La presentazione del progetto "Mario Soldati, il gusto di raccontare l'Italia"
Dal racconto televisivo ai linguaggi digitali
L'iniziativa ha debuttato a Roma nella sede dell'Associazione della Stampa Estera in Italia e proseguirà con appuntamenti a Milano, New York e Londra. L'idea di fondo è semplice: chiedersi quale spazio possa avere oggi il metodo di Soldati in un contesto dominato dalla velocità dell'informazione, dalla produzione continua di contenuti e dalla ricerca dell'immagine perfetta. Prima ancora che esistessero i social network, Soldati aveva costruito un modo di raccontare il territorio fondato sull'incontro con le persone, sull'osservazione e sul tempo dedicato ai luoghi.

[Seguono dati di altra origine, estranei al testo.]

Lemma close_spans_ok ids : forall h, sat h (close_spans ids) (fun r h' => h' = h /\
  exists ps, r = hrender ps /\ hnest (opened h ids) ps = Some 0 /\ htext ps = []).
Proof.
  induction ids as [|id ids IH]; intros h; cbn [close_spans]; [apply sat_ret; split; [done|by exists []]|].
  eapply sat_bind; [apply (sat_get _ _ (fun m h' => h' = h /\ h !! id = Some m)); done|].
  intros m h1 _ [-> Hm]. eapply sat_bind; [apply IH|]. intros r h1 _ (-> & ps & -> & Hn & Ht). apply sat_ret.
  split; [done|]. destruct (close_pieces_ok (className m) (opened h ids)) as (-> & Hn' & Ht').
  exists (close_pieces (className m) ++ ps). split_and!.
  - by rewrite hrender_app.
  - rewrite hnest_app, opened_cons. unfold classed_at at 1. by rewrite Hm, Hn'.
  - by rewrite htext_app, Ht, Ht'.
Qed.

(** The end of the run. *)
Lemma finish_ok name value ci root index s h : env_ok h -> accounts exact root h s (take index value) ->
  sat h (let* s := processBuffer opts reg fuel rec ci (push_buffer (drop index value) s) in
         let* close := close_spans (without_last (hs_top s)) in
         ret (mkHRes (hs_relevance s) (hs_result s ++ close) (Some name) (hs_top s)))
    (fun r _ => faithful exact value r /\ named name r).
Proof.
  intros He Ha. apply (accounts_push _ _ _ _ _ (drop index value)) in Ha. rewrite take_drop in Ha.
  destruct (hs_top s) as [|id rest] eqn:Es.
  { unfold processBuffer. cbn [push_buffer hs_top]. rewrite Es. by split. }
  eapply sat_bind; [by apply processBuffer_ok|]. intros s1 h1 _ (Ha1 & Hb & Ht).
  eapply sat_bind; [apply close_spans_ok|]. intros r h2 _ (-> & qs & -> & Hn & Hq). apply sat_ret.
  destruct Ha1 as [Hx|(_ & _ & ps & Hr & Hnp & Hk)].
  { rewrite Hx in Ht. cbn [push_buffer hs_top] in Ht. congruence. }
  split; [|by right]. exists (ps ++ qs). split_and!.
  - cbn [h_value]. by rewrite hrender_app, Hr.
  - apply hnest_closed. by rewrite hnest_app, Hnp.
  - rewrite htext_app, Hq, app_nil_r. by rewrite Hb, app_nil_r in Hk.
Qed.
End EngineFacts.

(** The code from a position, around a match. *)
Lemma match_take r value i m c : exec_at r value i = Some m -> c <= length (cap0 m) ->
  take i value ++ substring value i (m_index m) ++ take c (cap0 m) = take (m_index m + c) value.
Proof.
  intros E Hc. pose proof (match_split _ _ _ _ E) as (Hi & He & _). apply exec_at_inv in E as (_ & _ & _ & Ec).
  unfold substring, m_end in *. rewrite Nat.max_r, Nat.min_l by lia. rewrite app_assoc.
  replace (take i value ++ take (m_index m - i) (drop i value)) with (take (m_index m) value).
  2: { rewrite take_take_drop. f_equal. lia. }
  rewrite Ec, take_take, Nat.min_l by lia. apply take_take_drop.
Qed.

Lemma sublist_take_le n m (s : jsstr) : n <= m -> take n s `sublist_of` take m s.
Proof. intros H. replace (take n s) with (take n (take m s)) by (rewrite take_take; f_equal; lia). apply sublist_take. Qed.

Section Sound.
Context (opts : hl_options) (reg : registry) (fuel : nat).
Hypothesis Hopts : opts_ok opts = true.

Lemma lexeme_loop_ok rec ci ig root value :
  (forall name text ig cont h, env_ok reg h ->
    sat h (rec name text ig cont) (fun r _ => faithful false text r /\ named name r)) ->
  forall n index s h, env_ok reg h -> root_ok root h -> accounts false root h s (take index value) ->
  sat h (lexeme_loop opts reg fuel rec n ci ig value index s) (fun x h' =>
    accounts false root h' x.2 (take x.1 value)).
Proof.
  intros Hrec. induction n as [|n IH]; intros index s h He Hr Ha; [by apply sat_lift|]. cbn [lexeme_loop].
  eapply (sat_bind _ _ _ (fun _ h' => h' = h)).
  { destruct (hs_top s); [by apply sat_lift|by apply sat_get]. }
  intros top h' _ ->. destruct (terminators top) as [| |r]; [by apply sat_lift|by apply sat_ret|].
  destruct (exec_at r value index) as [m|] eqn:E; [|by apply sat_ret].
  eapply sat_bind; [by eapply processLexeme_ok|]. intros [c s1] h1 G1 Ha1. cbn [fst snd] in Ha1.
  apply IH; [by eapply env_grows|by eapply root_grows|]. eapply accounts_weaken; [|exact Ha1].
  replace (take c (cap0 m)) with (take (Nat.min c (length (cap0 m))) (cap0 m)).
  - rewrite (match_take _ _ _ _ _ E) by lia. apply sublist_take_le. lia.
  - destruct (Nat.le_gt_cases c (length (cap0 m))); [by rewrite Nat.min_l by lia|]. rewrite !take_ge by lia. done.
Qed.

Lemma catch_ok e name value m h : sat h m (fun r _ => faithful e value r /\ named name r) ->
  sat h (catch_illegal value m) (fun r _ => faithful e value r /\ named name r).
Proof.
  intros [G H]. unfold sat, catch_illegal. destruct (m h) as [h' [a|ex|]]; [done| |done].
  destruct (indexOf (message ex) (js "Illegal")); [|done]. split; [done|]. intros a [= <-].
  split; [apply faithful_escape|by left].
Qed.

Il valore della lentezza nel turismo enogastronomico
Coordinato dalla giornalista Anna Scafuri, il confronto ha coinvolto studiosi, giornalisti e professionisti della comunicazione, chiamati a riflettere su alcuni temi oggi centrali per il turismo enogastronomico. Tra gli argomenti affrontati, il rapporto tra turismo lento e overtourism, la necessità di riportare al centro le aree meno conosciute del Paese e il ruolo del racconto come strumento per comprendere un territorio oltre la semplice immagine. È emersa anche una riflessione sul vino come espressione agricola e culturale, lontana da rappresentazioni esclusivamente estetiche.

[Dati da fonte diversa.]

(* ===== verification/HljsBlock.v ===== *)
(** * Highlighting a code block (module 15)

    [highlightBlock] finds the language of a block from its class names, highlights its
    text, merges the markup that the block already had, and updates the block.  Parsing
    and printing markup are the browser's and are arguments. *)

From S2P Require Import Prelude JsString JsRegExp RegExpFacts RegExpCounts MarkedInline HljsStreams HljsModes Hljs HljsFacts HljsLanguages HljsTotal.

(** ** Class names *)

Definition noHighlightRe : regexp := Eval vm_compute in re "^(no-?highlight|plain|text)$" "i".
Definition languagePrefixRe : regexp := Eval vm_compute in re "\blang(?:uage)?-([\w-]+)\b" "i".
Definition fixMarkupRe : regexp := Eval vm_compute in re "((^(<[^>]+>|\t|)+|(?:\n)))" "gm".
Definition spaces_re : regexp := Eval vm_compute in re "\s+" "".
Definition tab_re : regexp := Eval vm_compute in re "\t" "g".
Definition hljs_re : regexp := Eval vm_compute in re "\bhljs\b" "".
Definition newline_re : regexp := Eval vm_compute in re "\n" "g".
Definition br_re : regexp := Eval vm_compute in re "<br[ \/]*>" "g".

Definition isNotHighlighted (language : jsstr) : bool := test noHighlightRe language.

(** A code block: its class name, that of its parent if there is one, its nodes. *)
Record hblock := mkHBlock { hb_class : jsstr; hb_parent : option jsstr; hb_nodes : list dom }.

Definition blockLanguage (reg : registry) (block : hblock) : option jsstr :=
  let classes := hb_class block ++ js " " ++ default [] (hb_parent block) in
  match exec languagePrefixRe classes with
  | Some m =>
      let name := default [] (cap m 1) in
      Some (if known reg name then name else js "no-highlight")
  | None => List.find (fun c => isNotHighlighted c || known reg c) (split_re spaces_re classes)
  end.

(** [fixMarkup(value)] *)
Definition fixMarkup (opts : hl_options) (value : jsstr) : jsstr :=
  let tab := match tabReplace opts with Some (_ :: _) => tabReplace opts | _ => None end in
  if negb (useBR opts || match tab with Some _ => true | None => false end) then value
  else replace_fun fixMarkupRe (fun m =>
         if useBR opts && bool_decide (cap0 m = [c_nl]) then js "<br>"
         else match tab with Some t => replace tab_re t (default [] (cap m 1)) | None => [] end) value.

(** [buildClassName(prevClassName, currentLang, resultLang)] *)
Definition buildClassName (reg : registry) (prevClassName : jsstr) (currentLang resultLang : option jsstr) : jsstr :=
  let language := match currentLang with
                  | Some (c :: l) => oget (c :: l) (aliases reg)
                  | _ => resultLang
                  end in
  let result := [trim prevClassName]
                ++ (if test hljs_re prevClassName then [] else [js "hljs"])
                ++ match indexOf prevClassName (default (js "undefined") language) with
                   | None => [default [] language]
                   | Some _ => []
                   end in
  trim (join (js " ") result).

(** What [highlightBlock] assigns to the block: its class name, its nodes, the result and
    the second best result, each with its relevance. *)
Record highlighted := mkHighlighted {
  hd_class : jsstr;
  hd_nodes : list dom;
  hd_result : option jsstr * num;
  hd_second : option (option jsstr * num)
}.

Section Block.
(** The browser: [innerHTML] read and written. *)
Context (innerHTML : list dom -> jsstr) (parseHTML : jsstr -> list dom).
Context (opts : hl_options) (reg : registry) (fuel depth : nat).

Definition block_nodes (block : hblock) : list dom :=
  if useBR opts
  then parseHTML (replace br_re [c_nl] (replace newline_re [] (innerHTML (hb_nodes block))))
  else hb_nodes block.

(** The markup of the result, with the markup of the block merged into it. *)
Definition merged (nodes : list dom) (text value : jsstr) : jsstr :=
  match nodeStream nodes with
  | [] => value
  | original => default [] (mergeStreams original (nodeStream (parseHTML value)) text)
  end.

(** [highlightBlock(block)]; nothing is assigned for a block that is not highlighted *)
Definition highlightBlock (block : hblock) : M (option highlighted) :=
  let language := blockLanguage reg block in
  if isNotHighlighted (default (js "undefined") language) then ret None else
  let nodes := block_nodes block in
  let text := textContent nodes in
  let* (result, second) :=
    match language with
    | Some (c :: l) => let* r := highlight opts reg fuel depth (c :: l) text true [] in ret (r, None)
    | _ => highlightAuto opts reg (highlight opts reg fuel depth) text None
    end in
  let value := fixMarkup opts (merged nodes text (h_value result)) in
  ret (Some (mkHighlighted (buildClassName reg (hb_class block) language (h_language result)) (parseHTML value)
         (h_language result, h_relevance result)
         (option_map (fun s => (h_language s, h_relevance s)) second))).
End Block.

(** ** Options and pages *)

(** The options that a user sets; the others are kept. *)
Record user_options := mkUser {
  u_classPrefix : option jsstr;
  u_tabReplace : option (option jsstr);
  u_useBR : option bool;
  u_languages : option (option (list jsstr))
}.

Definition configure (u : user_options) (o : hl_options) : hl_options :=
  mkOpts (default (classPrefix o) (u_classPrefix u)) (default (tabReplace o) (u_tabReplace u))
    (default (useBR o) (u_useBR u)) (default (o_languages o) (u_languages u)).

(** [initHighlighting()]: [called] is its property, [highlight_page] highlights the blocks of
    the page. *)
Definition initHighlighting {A} (highlight_page : A -> A) (s : bool * A) : bool * A :=
  if fst s then s else (true, highlight_page (snd s)).

(** [initHighlightingOnLoad()]: both events of a page that is loaded call it. *)
Definition page_loaded {A} (highlight_page : A -> A) (s : bool * A) : bool * A :=
  initHighlighting highlight_page (initHighlighting highlight_page s).

(** The blocks of a page are highlighted once, whatever events follow. *)
Lemma page_highlighted_once {A} (highlight_page : A -> A) (a : A) n :
  Nat.iter (S n) (initHighlighting highlight_page) (false, a) = (true, highlight_page a).
Proof. induction n as [|n IH]; [done|]. rewrite Nat.iter_succ, IH. done. Qed.

(** ** Properties *)

Lemma fixMarkup_default opts value : useBR opts = false -> tabReplace opts = None -> fixMarkup opts value = value.
Proof. intros H1 H2. unfold fixMarkup. by rewrite H1, H2. Qed.

(** The name of a language, not one that switches highlighting off. *)
Definition highlights (name : jsstr) : bool := negb (isNotHighlighted name) && nonempty name.

Section BlockFacts.
Context (innerHTML : list dom -> jsstr) (parseHTML : jsstr -> list dom).

(** What the browser is relied on for: parsing spans and escaped text gives nodes with
    that text, and only spans. *)
Definition parses_spans (text : jsstr) : Prop := forall ps, hnest 0 ps = Some 0 -> htext ps = text ->
  length (textContent (parseHTML (hrender ps))) = length text /\ forallb no_void (parseHTML (hrender ps)) = true.

(** What the block gets: the highlighted text, merged with the markup it had. *)
Lemma highlightBlock_value reg name h h' block fuel depth :
  exact_at default_options reg fuel depth name h h' -> blockLanguage reg block = Some name -> highlights name = true ->
  enough (length (textContent (hb_nodes block))) <= fuel ->
  exists out ps,
    highlightBlock innerHTML parseHTML default_options reg fuel depth block h = (h', Ok (Some out)) /\
    hd_nodes out = parseHTML (merged parseHTML (hb_nodes block) (textContent (hb_nodes block)) (hrender ps)) /\
    hnest 0 ps = Some 0 /\ htext ps = textContent (hb_nodes block).
Proof.
  intros He Hl [Hnh Hne]%andb_prop Hv. unfold highlightBlock. rewrite Hl. unfold block_nodes. cbn [useBR default_options].
  change (default (js "undefined") (Some name)) with name.
  apply negb_true_iff in Hnh. rewrite Hnh. destruct name as [|c name]; [done|].
  destruct (He (textContent (hb_nodes block)) true Hv) as (r & ps & E & Hr & Hn & Ht).
  unfold bind. rewrite E. unfold ret.
  eexists _, ps. split; [reflexivity|]. cbn [hd_nodes]. by rewrite fixMarkup_default, Hr.
Qed.

End BlockFacts.

(** ** Examples *)

(** A block with a bold digit; the browser's parse of the result. *)
Definition bold_block : hblock :=
  mkHBlock (js "code") (Some []) [DText (js "["); DElem (mkENode 0 (js "b") []) [DText (js "1")]; DText (js "]")].
Definition number_nodes : list dom :=
  [DText (js "["); DElem (mkENode 1 (js "span") [(js "class", js "hljs-number")]) [DText (js "1")]; DText (js "]")].

Definition bold_result : option (jsstr * list (option jsstr * num)) :=
  match load json with
  | Some d =>
      match highlightBlock (fun _ => []) (fun v => if decide (v = js "[<span class=＂hljs-number＂>1</span>]") then number_nodes
                                                    else [DText v]) default_options (ld_reg d) 100 0 bold_block (ld_before d) with
      | (_, Ok (Some out)) => Some (textContent (hd_nodes out), [hd_result out])
      | _ => None
      end
  | None => None
  end.
Example bold_markup : bold_result
  = Some (js "[<b><span class=＂hljs-number＂>1</span></b>]", [(Some (js "code"), Some 2%Z)]).
Proof. vm_compute. reflexivity. Qed.

Definition json_loaded : loaded := Eval vm_compute in
  match load json with Some d => d | None => mkLoaded (mkReg [] []) (mkLang 0 false [] false None) [] [] end.


(** Finding the language. *)
Definition json_reg : registry := mkReg [(js "json", mkLang 0 false [] false None)] [].
Example language_prefix : blockLanguage json_reg (mkHBlock (js "x language-JSON") None []) = Some (js "JSON").
Proof. vm_compute. reflexivity. Qed.
Example language_unknown : blockLanguage json_reg (mkHBlock (js "lang-foo") None []) = Some (js "no-highlight").
Proof. vm_compute. reflexivity. Qed.
Example language_of_parent : blockLanguage json_reg (mkHBlock [] (Some (js "a json")) []) = Some (js "json").
Proof. vm_compute. reflexivity. Qed.
Example language_none : blockLanguage json_reg (mkHBlock (js "a b") None []) = None.
Proof. vm_compute. reflexivity. Qed.
Example class_name : buildClassName json_reg (js " json ") (Some (js "json")) None = js "json hljs".
Proof. vm_compute. reflexivity. Qed.
Example class_name_auto : buildClassName json_reg [] None (Some (js "json")) = js "hljs json".
Proof. vm_compute. reflexivity. Qed.
Example markup_tabs : fixMarkup (mkOpts [] (Some (js "  ")) false None) ([9; 9]%N ++ js "a" ++ [9]%N)
  = js "    a" ++ [9]%N.
Proof. vm_compute. reflexivity. Qed.
Example markup_br : fixMarkup (mkOpts [] None true None) (js "a" ++ [c_nl] ++ js "b") = js "a<br>b".
Proof. vm_compute. reflexivity. Qed.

Chiara Soldati: «Non un omaggio celebrativo ma uno strumento per leggere il presente»
Per Chiara Soldati, l'iniziativa non vuole limitarsi a ricordare una figura centrale della cultura italiana. «L'obiettivo non è celebrare passivamente un cognome o spolverare un archivio, ma far camminare il pensiero genuino e l'insaziabile curiosità di Mario Soldati sulle gambe delle nuove generazioni, trasformandoli in strumenti vitali per decodificare il domani.» La stessa Soldati ha ricordato come l'attualità dello scrittore risieda nella libertà di espressione e nella capacità di raccontare il cibo e il vino come esperienze legate alle persone, ai territori e alla ricerca delle origini, attraverso una comunicazione accessibile.

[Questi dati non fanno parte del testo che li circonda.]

(** ** Nodes that are simple *)

Definition state_simple (st : build_state) : Prop :=
  let '(_, cur, stk) := st in
  forallb simple cur = true /\
  Forall (fun f => tag_ok (en_tag (fst f)) = true /\ forallb attr_ok (en_attrs (fst f)) = true /\
                   forallb simple (snd f) = true) stk.

Lemma simple_snoc l d : forallb simple l = true -> simple d = true -> forallb simple (l ++ [d]) = true.
Proof. intros H1 H2. rewrite forallb_app, H1. cbn [forallb]. by rewrite H2. Qed.

Lemma add_text_simple s cur : forallb text_char s = true -> forallb simple cur = true -> forallb simple (add_text s cur) = true.
Proof.
  intros Hs Hc. destruct s as [|x s]; [done|]. cbn [add_text].
  destruct (last cur) as [[t|n l|]|] eqn:E; try (by apply simple_snoc).
  destruct cur as [|d cur _] using rev_ind; [done|]. rewrite last_snoc in E. injection E as ->.
  rewrite length_app, Nat.add_sub, take_app_length. rewrite forallb_app in Hc. apply andb_prop in Hc as [H1 H2].
  cbn [forallb simple] in H2. rewrite andb_true_r in H2. apply simple_snoc; [done|]. cbn [simple].
  by rewrite forallb_app, H2.
Qed.

Lemma pop_simple tag stk : forall i cur cur' stk', state_simple (i, cur, stk) -> pop_to tag cur stk = Some (cur', stk') ->
  state_simple (i, cur', stk').
Proof.
  induction stk as [|[n b] stk IH]; intros i cur cur' stk' [Hc Hs]; [done|]. cbn [pop_to].
  apply Forall_cons in Hs as [(H1 & H2 & H3) Hs]. cbn [fst snd] in *.
  assert (Hd : state_simple (i, b ++ [DElem n cur], stk)).
  { split; [|done]. apply simple_snoc; [done|]. cbn [simple]. by rewrite H1, H2, Hc. }
  case_bool_decide; [by intros [= <- <-]|]. case_bool_decide; [done|]. by apply IH.
Qed.
(* ===== verification/Resources.v ===== *)
(** * Resources (module 23)

    The layout that is put into the container and the style sheet of the slide show, as the
    module has them, with readers for the markup and the styles that they are written in. *)

From S2P Require Import Prelude JsString Converter HljsStreams Html.

Definition version : jsstr := js "0.15.0".
Lemma cascade_relevant medium prop names p rules :
  (forall n, hasClass n (el_class (pl_self p)) = true -> n ∈ names) ->
  cascade medium prop p rules = cascade medium prop p (List.filter (relevant medium prop names) rules).
Proof.
  intros Hn. unfold cascade. f_equal. generalize (None : option ((nat * nat) * jsstr)).
  induction rules as [|r rules IH]; intros best; [done|]. cbn [fold_left List.filter].
  destruct (relevant medium prop names r) eqn:Er; cbn [fold_left]; [apply IH|]. rewrite <- IH. f_equal.
  assert (Ho : offer medium prop p r = None); [|rewrite Ho; by destruct best as [[]|]].
  unfold offer, relevant in *. destruct (for_medium medium r); [|done]. cbn [andb] in *.
  destruct (declared prop r) as [v|] eqn:Ed; [|by destruct (matches _ _)]. rewrite bool_decide_eq_true_2 in Er by done. cbn [andb] in Er.
  destruct (matches (st_selector r) p) eqn:Em; [|done]. exfalso. apply not_true_iff_false in Er. apply Er.
  unfold matches, matches_compound in Em. rewrite !andb_true_iff in Em. destruct Em as [[[[_ Hc] _] _] _].
  rewrite forallb_forall in *. intros n Hin. apply bool_decide_eq_true_2, Hn. by apply Hc.
Qed.

(** Asking for one ancestor. *)
Lemma matches_above_one c up : matches_above [(false, c)] up = existsb (matches_compound c) up.
Proof.
  cbn [matches_above]. induction up as [|e up IH]; [done|]. cbn [tails existsb fst snd]. by rewrite andb_true_r, IH.
Qed.
End Cascade.

(** ** Slides and overlays *)

Definition screen : jsstr := js "screen".
Definition print : jsstr := js "print".
Definition p_display : jsstr := js "display".
Definition p_zindex : jsstr := js "z-index".
Definition v_block : jsstr := js "block".
Definition v_none : jsstr := js "none".

Definition c_slides_area : jsstr := js "remark-slides-area".
Definition c_preview_area : jsstr := js "remark-preview-area".
Definition c_backdrop : jsstr := js "remark-backdrop".

(** The container of a slide, in the slides area. *)
Definition slide_place (class : jsstr) (up : list element) : place :=
  mkPlace (mkElement t_div class) (mkElement t_div c_slides_area :: up).

(** The rules that are relevant, with the class names of the views. *)
Ltac fold_class c := let v := eval vm_compute in c in change v with c.
Ltac apply_rules :=
  match goal with |- cascade _ _ _ _ ?l = _ => let l' := eval vm_compute in l in change l with l' end;
  fold_class c_visible; fold_class c_fading; fold_class c_container; fold_class c_backdrop; fold_class c_preview_area;
  fold_class c_help; fold_class c_pause; fold_class c_blackout; fold_class c_presenter; fold_class c_remark_container;
  unfold cascade; cbn [fold_left]; unfold offer, matches, matches_compound;
  cbn -[hasClass matches_above c_visible c_fading c_container c_backdrop c_preview_area c_help c_pause c_blackout
        c_presenter c_remark_container].

Section Display.
Context (in_state : compound -> element -> bool).
Let cascaded := (cascaded in_state).

(** The classes of a slide container are its own and those that the view adds. *)
Definition slide_classes (class : jsstr) : Prop :=
  hasClass c_container class = true /\ forall n, hasClass n class = true -> n ∈ [c_container; c_visible; c_fading].

(** On the screen a slide is displayed when it is visible or fading, the visible one above
    the fading one; in print every slide is. *)
Lemma slide_display (class : jsstr) (up : list element) : slide_classes class ->
  Forall (fun e => hasClass c_preview_area (el_class e) = false) up ->
  cascaded screen p_display (slide_place class up)
  = Some (if hasClass c_visible class || hasClass c_fading class then v_block else v_none) /\
  cascaded screen p_zindex (slide_place class up)
  = (if hasClass c_fading class then Some (js "1") else if hasClass c_visible class then Some (js "2") else None) /\
  cascaded print p_display (slide_place class up) = Some v_block.
Proof.
  intros [Hc Hn] Hup. unfold cascaded, Styles.cascaded.
  assert (Hpre : forall c, cp_classes c = [c_preview_area] ->
    matches_above in_state [(false, c)] (mkElement t_div c_slides_area :: up) = false).
  { intros c Ec. rewrite matches_above_one. cbn [existsb]. apply orb_false_iff. split.
    - unfold matches_compound. rewrite Ec. cbn [forallb el_class]. change (hasClass c_preview_area c_slides_area) with false.
      by rewrite !andb_false_r.
    - apply not_true_iff_false. intros (e & He & Hm)%existsb_exists. rewrite Forall_forall in Hup.
      specialize (Hup e (proj2 (list_elem_of_In _ _) He)). unfold matches_compound in Hm. rewrite Ec in Hm.
      cbn [forallb] in Hm. rewrite Hup in Hm. by rewrite !andb_false_r in Hm. }
  split_and!; rewrite (cascade_relevant in_state _ _ [c_container; c_visible; c_fading]) by exact Hn; apply_rules.
  all: rewrite ?Hpre, ?Hc by reflexivity; destruct (hasClass c_visible class), (hasClass c_fading class); reflexivity.
Qed.

(** The backdrop of the overlays: it hides the slides when the help is shown, in a pause of
    the presenter, and when the screen is blacked out for the audience. *)
Definition backdrop_place (tag class : jsstr) (up : list element) : place :=
  mkPlace (mkElement t_div c_backdrop) (mkElement tag class :: up).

Mario Soldati è nato 120 anni fa
Cristina Mercuri ha evidenziato come il linguaggio di Soldati conservi ancora oggi una forte capacità divulgativa. «Creare contenuti significa dare profondità ed essere onesti nel racconto. È questo il patrimonio che Mario Soldati ci ha lasciato e che può aiutare il mondo del vino ad avvicinare le nuove generazioni.» Anche Manuela Zennaro ha sottolineato come Soldati avesse intuito che il cibo e il vino potessero diventare una chiave di lettura dell'identità italiana, ben oltre il prodotto. Secondo la giornalista, la forza del suo metodo era quella di costruire il racconto partendo da una trattoria, da una vigna o dall'incontro con un produttore, offrendo così una lettura del territorio ancora attuale.
Un'eredità che continua con un tour internazionale
Nel corso dell'incontro si è discusso anche del rapporto tra televisione e piattaforme digitali. Isabella Perugini ha osservato che l'approccio di Soldati avrebbe probabilmente privilegiato anche oggi il tempo della riflessione rispetto alla rapidità imposta dai social.Per Marcello Masi, la forza dello scrittore risiedeva nella semplicità del linguaggio e nella capacità di eliminare il superfluo per arrivare all'essenza delle storie. Una riflessione condivisa anche dal docente Stefano Carboni, che ha definito Soldati una figura capace di alfabetizzare il pubblico attraverso il racconto delle persone prima ancora che dei prodotti, contribuendo a costruire un nuovo modo di parlare di cultura gastronomica in Italia. Dopo la tappa romana, il talk show proseguirà il 6 ottobre a Milano, il 26 ottobre a New York nell'ambito di Vinitaly USA e il 18 novembre a Londra, continuando a mettere al centro il tema della narrazione del territorio come strumento di conoscenza e valorizzazione del patrimonio enogastronomico italiano.